→ Aim of the task:
From the entries below, copy every line that has the word "Builtins".

→ Records to process:
--- START ---

(* ===== verification/RepositoryPolicy.v ===== *)
(** * Repository paths and contents

    [repository/bindings.py], [repository/path_policy.py] and
    [repository/content_policy.py]: which paths a tool may read and what is
    removed from a text before it is stored.  The regular-expression engine of
    the standard library is a parameter: [subn] and [search] of the patterns
    that the policy compiles. *)
From stdpp Require Import base list sets strings pretty.
From Stdlib Require Import ZArith.
From S2P Require Import Prelude PyDict PyText Json.

(** ** Paths *)

Definition slash : Ascii.ascii := Ascii.ascii_of_nat 47.
Definition slashes : string := str_of_codes [47].

(** [PurePosixPath(value)]: its root (one or exactly two slashes kept) and its
    components; empty components and ["."] are dropped. *)
Fixpoint leading_slashes (s : string) : nat :=
  match s with
  | String c s' => if Ascii.eqb c slash then S (leading_slashes s') else 0
  | EmptyString => 0
  end.

Definition posix_root (s : string) : string :=
  match leading_slashes s with
  | 0 => EmptyString
  | 2 => str_of_codes [47; 47]
  | _ => slashes
  end.

Definition posix_tail (s : string) : list string :=
  List.filter (fun part => truthy part && negb (bool_decide (part = "."))) (split_on slash s).

Definition posix_parts (s : string) : list string :=
  match posix_root s with EmptyString => posix_tail s | root => root :: posix_tail s end.

(** [path.as_posix()]. *)
Definition as_posix (s : string) : string :=
  match posix_root s +:+ str_join slashes (posix_tail s) with EmptyString => "." | p => p end.

Definition has_char (n : nat) (s : string) : bool := str_contains (str_of_codes [n]) s.

(** [normalize_relative_path]. *)
Definition normalize_relative_path (value : string) (allow_empty : bool) : result exc string :=
  if has_char 0 value || has_char 92 value then Raise BlockedPath
  else if bool_decide (value = EmptyString) then (if allow_empty then Ok EmptyString else Raise BlockedPath)
  else if truthy (posix_root value)
          || existsb (fun part => bool_decide (part ∈ [EmptyString; "."; ".."])) (posix_parts value)
  then Raise BlockedPath
  else if bool_decide (as_posix value = ".") || negb (bool_decide (as_posix value = value))
  then Raise BlockedPath
  else Ok (as_posix value).

Definition blocked_segments : list string := [".git"; "node_modules"; "vendor"; ".venv"; "venv"; "__pycache__"].
Definition blocked_names : list string := [".env"; "id_rsa"; "id_ed25519"; "credentials"; "credentials.json"].
Definition blocked_suffixes : list string := [".pem"; ".key"; ".p12"; ".pfx"].

Definition ends_with (suffix s : string) : bool :=
  bool_decide (str_drop_bytes (String.length s - String.length suffix) s = suffix).

Definition blocked_name (name : string) : bool :=
  bool_decide (name ∈ blocked_names) || String.prefix ".env." name
  || existsb (fun suffix => ends_with suffix name) blocked_suffixes.

Section policy.
Context `{Builtins}.

(** [RepositoryPathPolicy.validate]; [path.name] is the last component. *)
Definition path_validate (value : string) (allow_empty : bool) : result exc string :=
  result_bind (fun normalized =>
    if bool_decide (normalized = EmptyString) then Ok normalized
    else
      let parts := posix_parts normalized in
      if existsb (fun part => bool_decide (lower part ∈ blocked_segments)) parts then Raise BlockedPath
      else if blocked_name (lower (List.last (posix_tail normalized) EmptyString)) then Raise BlockedPath
      else Ok normalized)
    (normalize_relative_path value allow_empty).

Definition path_allowed (value : string) : bool := is_ok (path_validate value false).
End policy.

(** ** Contents *)

Inductive pattern : Type :=
  | SecretAssignment | PrivateKeyHeader | PostgresUrl | SecretDefault
  | SensitiveIdentifier | SensitiveBlockValue.

(** [subn("[REDACTED]", ...)] and [search] of Python's [re]. *)
Class RegexEngine := {
  re_subn : pattern -> string -> string * nat;
  re_search : pattern -> string -> bool
}.

Definition sensitive_value_keys : list string := ["default"; "example"; "examples"; "value"; "enum"; "pattern"].
Definition context_keys : list string := ["field"; "column"; "name"; "parameter"].

Section content.
Context `{Builtins} `{RegexEngine}.

Definition redact_with (state : string * bool) (p : pattern) : string * bool :=
  let (updated, count) := re_subn p state.1 in (updated, state.2 || (0 <? count)%nat).

(** [redact]: the text and whether it changed. *)
Definition redact (value : string) : string * bool :=
  let secrets := foldl redact_with (value, false) [SecretAssignment; PrivateKeyHeader; PostgresUrl; SecretDefault] in
  if re_search SensitiveIdentifier value then redact_with secrets SensitiveBlockValue else secrets.

Definition sensitive_context (l : list (string * json)) : bool :=
  existsb (fun kv => match kv.2 with
                     | JStr s => bool_decide (lower kv.1 ∈ context_keys) && re_search SensitiveIdentifier s
                     | _ => false
                     end) l.

(** A value that is replaced under a sensitive key. *)
Definition replaceable (j : json) : bool :=
  match j with JNull => false | JStr EmptyString => false | JArr [] => false | _ => true end.

(** [redact_structure]. *)
Fixpoint redact_structure (j : json) : json * bool :=
  match j with
  | JStr s => let (t, changed) := redact s in (JStr t, changed)
  | JArr l =>
      let out := map redact_structure l in (JArr (map fst out), existsb snd out)
  | JObj l =>
      let sensitive := sensitive_context l in
      let out := map (fun kv =>
        if sensitive && bool_decide (lower kv.1 ∈ sensitive_value_keys) && replaceable kv.2
        then (kv.1, (JStr "[REDACTED]", true)) else (kv.1, redact_structure kv.2)) l in
      (JObj (map (fun kv => (kv.1, kv.2.1)) out), existsb (fun kv => kv.2.2) out)
  | _ => (j, false)
  end.
End content.

(** [data.decode("utf-8")] succeeds: well-formed UTF-8 without surrogates or
    overlong encodings. *)
Definition byte_in (lo hi : nat) (c : Ascii.ascii) : bool :=
  let n := Ascii.nat_of_ascii c in (lo <=? n)%nat && (n <=? hi)%nat.

Fixpoint utf8_valid (s : string) : bool :=
  match s with
  | EmptyString => true
  | String a s1 =>
      if byte_in 0 127 a then utf8_valid s1
      else match s1 with
      | EmptyString => false
      | String b s2 =>
          if byte_in 194 223 a then byte_in 128 191 b && utf8_valid s2
          else match s2 with
          | EmptyString => false
          | String c s3 =>
              if byte_in 224 239 a then
                byte_in 128 191 b && byte_in 128 191 c
                && negb (byte_in 224 224 a && byte_in 128 159 b)
                && negb (byte_in 237 237 a && byte_in 160 191 b) && utf8_valid s3
              else match s3 with
              | EmptyString => false
              | String d s4 =>
                  byte_in 240 244 a && byte_in 128 191 b && byte_in 128 191 c && byte_in 128 191 d
                  && negb (byte_in 240 240 a && byte_in 128 143 b)
                  && negb (byte_in 244 244 a && byte_in 144 191 b) && utf8_valid s4
              end
          end
      end
  end.

(** [decode_text]: [FileTooLarge] and [BinaryFileBlocked] are repository
    errors. *)
Definition decode_text (data : string) (max_bytes : nat) : result exc string :=
  if (max_bytes <? String.length data)%nat then Raise RepositoryError
  else if has_char 0 data then Raise RepositoryError
  else if utf8_valid data then Ok data else Raise RepositoryError.

(** The path given to git by [GitCliObjectReader.read_blob]. *)
Definition full_path (allowed_prefix relative : string) : string :=
  if truthy allowed_prefix then allowed_prefix +:+ slashes +:+ relative else relative.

--- END ---

→ Answer below:
Context `{Builtins}.
Context `{Builtins} `{RegexEngine}.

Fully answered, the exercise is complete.